Here's Davidson's theory of truth (which is Alfred Tarski's 
semantic conception of truth): "the sentence 'X' is true if 
and only if X is true."  It tells you exactly when and where 
something that is true is true.  It is, however, not helpful 
at all in making the determination.  "Eternal sufficiency" is 
perhaps a bad choice of words, because us Rortyan 
pragmatists agree that eternity isn't a practical experience, 
but in distinguishing between the transitory nature of 
justification and truth as the circle that sentences keep 
popping in and out of, why move the circle _and_ the stuff 
in and out of the circle (particularly when I outlined a 
definitive--if exasperatingly unhelpful--circle above in the 
semantic theory of truth).  The circle doesn't change, only 
what's in the circle.

Ron said:
That circle you speak of IS the eternal sufficiency, the 
eternal sufficieny of what is meant by the justification. The 
simple recognition of shit popping in and out of it defines it's 
form. The good. Value. The true is a species of the good.

Matt:
Right--now how does the form of truth ("'X' is true iff X is 
true") help you find about what claims are true?  This may 
seem like a parlor trick, but it is what G. E. Moore called 
the naturalistic fallacy about good--defining "good" by a 
list of "things that are good."  That doesn't define good, it's 
just a list.  Moore, rather, said "good" is indefinable.  
Davidson says truth is indefinable.  Pirsig says value is indefinable.

Ron said:
The sheer fact you make the distinction confirms that you 
think there is something that changes, to assert change one 
must be able to make distinctions of what does and what 
does not qualify as true.

Matt:
Right, Steve and I make a distinction between 
justification (changes) and truth (does not change).

Ron said:
The act of value is the form of truth.

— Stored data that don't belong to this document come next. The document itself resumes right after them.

(** * Lesson booking backend: a shallow embedding of [server.js] and
      [scripts/seed.js], and the properties of its routes.

    The development has four layers.

    - [JS]: the fragment of JavaScript the handlers rely on: values as
      [express.json()] produces them, truthiness, [ToString], [trim],
      [toLowerCase], [Number], [parseInt], [isNaN], property access.
    - [Mongo]: the document store as the handlers use it: collections are
      lists of documents in insertion order, a document is a finite map from
      field names to stored values, and the driver calls are [find],
      [updateOne], [insertOne], [deleteMany], [insertMany].
    - [Server]: one function per route of [server.js].
    - [Seed]: the script [scripts/seed.js].

    Conventions of the model.

    - A character of a [string] stands for one UTF-16 code unit below 256,
      so [String.length] is the [.length] of the JavaScript string.
    - A finite number [Fin m e] denotes the decimal [m * 10^e]; every
      binary64 value is such a decimal.  The numbers of a request body are
      the ones [JSON.parse] made; the numbers the handlers make from text
      ([Number], [parseInt]) are rounded to the nearest binary64
      ([to_double]).
    - The driver is external to the repository.  A call either completes or
      throws; which of the two happens is an input of the model ([link]).
      Patches are applied field by field ([$set] on top-level names). *)

From Stdlib Require Import ZArith NArith String Ascii List Bool Lia DecimalString.
From Stdlib Require DecimalFacts DecimalPos DecimalN.
From stdpp Require Import gmap strings list fin_maps.

#[local] Open Scope Z_scope.
#[local] Set Warnings "-register-all".

(* ================================================================== *)
(** * JavaScript values and built-ins                                   *)
(* ================================================================== *)

Module JS.

(** ** Characters *)

Definition code (c : ascii) : N := N_of_ascii c.

Definition between (lo hi : N) (c : ascii) : bool :=
  ((lo <=? code c) && (code c <=? hi))%N.

Definition is_digit (c : ascii) : bool := between 48 57 c.

(** WhiteSpace and LineTerminator code units below 256: TAB, LF, VT, FF, CR,
    SP and NBSP. *)
Definition is_space (c : ascii) : bool :=
  between 9 13 c || (code c =? 32)%N || (code c =? 160)%N.

(** [String.prototype.toLowerCase] on one code unit: A-Z, and the Latin-1
    capitals U+00C0..U+00DE without the multiplication sign U+00D7. *)
Definition lower_char (c : ascii) : ascii :=
  if between 65 90 c || (between 192 222 c && negb (code c =? 215)%N)
  then ascii_of_N (code c + 32)
  else c.

Fixpoint toLowerCase (s : string) : string :=
  match s with
  | EmptyString => EmptyString
  | String c r => String (lower_char c) (toLowerCase r)
  end.

(** ** [String.prototype.trim] *)

Fixpoint trimStart (s : string) : string :=
  match s with
  | EmptyString => EmptyString
  | String c r => if is_space c then trimStart r else s
  end.

Fixpoint trimEnd (s : string) : string :=
  match s with
  | EmptyString => EmptyString
  | String c r =>
      match trimEnd r with
      | EmptyString => if is_space c then EmptyString else String c EmptyString
      | r' => String c r'
      end
  end.

Definition trim (s : string) : string := trimEnd (trimStart s).

(** ** Numbers *)

Inductive number :=
| NaN
| Inf (negative : bool)
| Fin (m : Z) (e : Z).

Definition isNaN (n : number) : bool :=
  match n with NaN => true | _ => false end.

(** Numeric comparison of two decimals, after aligning the exponents. *)
Definition align (m1 e1 m2 e2 : Z) : Z * Z :=
  let lo := Z.min e1 e2 in (m1 * 10 ^ (e1 - lo), m2 * 10 ^ (e2 - lo)).

Definition num_eqb (a b : number) : bool :=
  match a, b with
  | Fin m1 e1, Fin m2 e2 => let '(x, y) := align m1 e1 m2 e2 in x =? y
  | Inf s1, Inf s2 => Bool.eqb s1 s2
  | _, _ => false
  end.

(** [a < b] on numbers; false as soon as one side is NaN. *)
Definition num_ltb (a b : number) : bool :=
  match a, b with
  | NaN, _ | _, NaN => false
  | Inf true, Inf true => false
  | Inf true, _ => true
  | _, Inf true => false
  | Inf false, _ => false
  | _, Inf false => true
  | Fin m1 e1, Fin m2 e2 => let '(x, y) := align m1 e1 m2 e2 in x <? y
  end.

Definition of_Z (z : Z) : number := Fin z 0.
Definition of_nat (n : nat) : number := Fin (Z.of_nat n) 0.

(** ** Rounding to binary64 *)

(** [n / d] rounded to the nearest integer, a tie going to the even one;
    meant for [0 <= n] and [0 < d]. *)
Definition div_half_even (n d : Z) : Z :=
  let q := n / d in
  match 2 * (n mod d) ?= d with
  | Lt => q
  | Gt => q + 1
  | Eq => if Z.even q then q else q + 1
  end.

(** The integer part of the binary logarithm of [n / d], for [0 < n] and
    [0 < d]. *)
Definition log2_ratio (n d : Z) : Z :=
  let g := Z.log2 n - Z.log2 d in
  if (if 0 <=? g then d * 2 ^ g <=? n else d <=? n * 2 ^ (- g))
  then g else g - 1.

(** The Number value of the real [m * 10^e]: the nearest binary64, a tie
    going to the even significand.  The unit in the last place is [2^E],
    with 53 significant bits above the subnormal range and [E = -1074] in
    it; what rounds to [2^1024] or more is an infinity, what rounds to
    nothing is zero. *)
Definition to_double (m e : Z) : number :=
  if m =? 0 then Fin 0 0
  else
    let neg := m <? 0 in
    let a := Z.abs m in
    let '(n, d) := if 0 <=? e then (a * 10 ^ e, 1) else (a, 10 ^ (- e)) in
    let E := Z.max (log2_ratio n d - 52) (-1074) in
    if 0 <=? E then
      let v := div_half_even n (d * 2 ^ E) * 2 ^ E in
      if 2 ^ 1024 <=? v then Inf neg else Fin (if neg then - v else v) 0
    else
      let M := div_half_even (n * 2 ^ (- E)) d in
      let s := if neg then - M else M in
      if M mod 2 ^ (- E) =? 0 then Fin (s / 2 ^ (- E)) 0
      else Fin (s * 5 ^ (- E)) E.

(** ** Decimal digits *)

Definition digit_val (c : ascii) : Z := Z.of_N (code c) - 48.

(** Value of a string of digits in base [b], most significant first. *)
Fixpoint digits_val (b : Z) (val : ascii -> Z) (acc : Z) (s : string) : Z :=
  match s with
  | EmptyString => acc
  | String c r => digits_val b val (b * acc + val c) r
  end.

(** Longest prefix of characters satisfying [p], and the rest. *)
Fixpoint span (p : ascii -> bool) (s : string) : string * string :=
  match s with
  | EmptyString => (EmptyString, EmptyString)
  | String c r =>
      if p c then let '(a, b) := span p r in (String c a, b)
      else (EmptyString, s)
  end.

Definition is_empty (s : string) : bool :=
  match s with EmptyString => true | _ => false end.

(** ** [Number(string)]: the StringNumericLiteral grammar, and the
    rounding of the value it denotes *)

Definition hex_val (c : ascii) : Z :=
  if is_digit c then digit_val c
  else if between 97 102 c then Z.of_N (code c) - 87
  else Z.of_N (code c) - 55.

Definition is_hex (c : ascii) : bool :=
  is_digit c || between 97 102 c || between 65 70 c.
Definition is_oct (c : ascii) : bool := between 48 55 c.
Definition is_bin (c : ascii) : bool := between 48 49 c.

Definition radix_literal (b : Z) (p : ascii -> bool) (val : ascii -> Z)
    (s : string) : number :=
  if negb (is_empty s) && forallb p (list_ascii_of_string s)
  then to_double (digits_val b val 0 s) 0
  else NaN.

(** ExponentPart after the [e]: an optional sign and at least one digit,
    up to the end of the string. *)
Definition exponent (s : string) : option Z :=
  let '(neg, ds) :=
    match s with
    | String "+" r => (false, r)
    | String "-" r => (true, r)
    | _ => (false, s)
    end in
  if negb (is_empty ds) && forallb is_digit (list_ascii_of_string ds)
  then Some (if neg then - digits_val 10 digit_val 0 ds
             else digits_val 10 digit_val 0 ds)
  else None.

(** StrUnsignedDecimalLiteral without [Infinity]. *)
Definition unsigned_decimal (s : string) : option (Z * Z) :=
  let '(ip, r1) := span is_digit s in
  let '(fp, r2) :=
    match r1 with
    | String "." r => span is_digit r
    | _ => (EmptyString, r1)
    end in
  if is_empty ip && is_empty fp then None
  else
    let m := digits_val 10 digit_val 0 (ip +:+ fp) in
    let e := - Z.of_nat (String.length fp) in
    match r2 with
    | EmptyString => Some (m, e)
    | String c r3 =>
        if (code c =? 101)%N || (code c =? 69)%N
        then match exponent r3 with
             | Some x => Some (m, e + x)
             | None => None
             end
        else None
    end.

Definition signed_decimal (s : string) : number :=
  let '(neg, u) :=
    match s with
    | String "+" r => (false, r)
    | String "-" r => (true, r)
    | _ => (false, s)
    end in
  if String.eqb u "Infinity" then Inf neg
  else match unsigned_decimal u with
       | Some (m, e) => to_double (if neg then - m else m) e
       | None => NaN
       end.

Definition Number_of_string (s : string) : number :=
  match trim s with
  | EmptyString => Fin 0 0
  | String "0" (String "x" r) | String "0" (String "X" r) =>
      radix_literal 16 is_hex hex_val r
  | String "0" (String "o" r) | String "0" (String "O" r) =>
      radix_literal 8 is_oct digit_val r
  | String "0" (String "b" r) | String "0" (String "B" r) =>
      radix_literal 2 is_bin digit_val r
  | t => signed_decimal t
  end.

(** ** [parseInt(string, 10)]: the leading digits, rounded *)

Definition parseInt10 (s : string) : number :=
  let t := trimStart s in
  let '(neg, u) :=
    match t with
    | String "+" r => (false, r)
    | String "-" r => (true, r)
    | _ => (false, t)
    end in
  let '(ds, _) := span is_digit u in
  if is_empty ds then NaN
  else let v := digits_val 10 digit_val 0 ds in
       to_double (if neg then - v else v) 0.

(** ** [Number.prototype.toString] in radix 10 *)

(** Drop the trailing zeros of a positive mantissa, raising the exponent. *)
Fixpoint strip_zeros (fuel : nat) (m e : Z) : Z * Z :=
  match fuel with
  | O => (m, e)
  | S f => if (m mod 10 =? 0) && negb (m =? 0)
           then strip_zeros f (m / 10) (e + 1)
           else (m, e)
  end.

Definition digits_of (m : Z) : string :=
  NilZero.string_of_uint (N.to_uint (Z.to_N m)).

Fixpoint zeros (n : nat) : string :=
  match n with O => EmptyString | S k => String "0" (zeros k) end.

Fixpoint take (n : nat) (s : string) : string :=
  match n, s with
  | S k, String c r => String c (take k r)
  | _, _ => EmptyString
  end.

Fixpoint drop (n : nat) (s : string) : string :=
  match n, s with
  | S k, String c r => drop k r
  | _, _ => s
  end.

(** The positive case of Number::toString: [s] has [k] digits and the value
    is [s * 10^(n-k)]. *)
Definition positive_toString (m e : Z) : string :=
  let '(s, e') := strip_zeros (S (Z.to_nat (Z.log2 m))) m e in
  let ds := digits_of s in
  let k := Z.of_nat (String.length ds) in
  let n := k + e' in
  if (k <=? n) && (n <=? 21) then ds +:+ zeros (Z.to_nat (n - k))
  else if (0 <? n) && (n <=? 21)
  then take (Z.to_nat n) ds +:+ "." +:+ drop (Z.to_nat n) ds
  else if (-6 <? n) && (n <=? 0)
  then "0." +:+ zeros (Z.to_nat (- n)) +:+ ds
  else
    let x := n - 1 in
    let ex := (if x <? 0 then "e-" else "e+") +:+ digits_of (Z.abs x) in
    if k =? 1 then ds +:+ ex
    else take 1 ds +:+ "." +:+ drop 1 ds +:+ ex.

Therefore any theory 
of truth is theory on how we live our lives, and if there is 
not much point in that then why delve into philosophy at all?

Matt:
I'm commenting on this just to reiterate my plea that 
philosophical communication is only aided by not swapping 
in one philosopher's delimited object of argumentation for 
your own.  Communication occurs by comparing them, but 
such a grand bafflement as "Jeez-ez, you seem to be 
saying (according to my terms that I'm swapping into your 
argument) that there's no point in talking about how we 
live our lives!  That's gotta' be a reductio!" is basically just 
gesticulation.

Swapping helps the comparison project, but with something 
that absurd (and to avoid strawman charges) better at 
that point to wonder where it is, exactly, the two views 
diverge (for example, in the other guy _not_ thinking a 
"theory of truth is a theory on how we live our lives").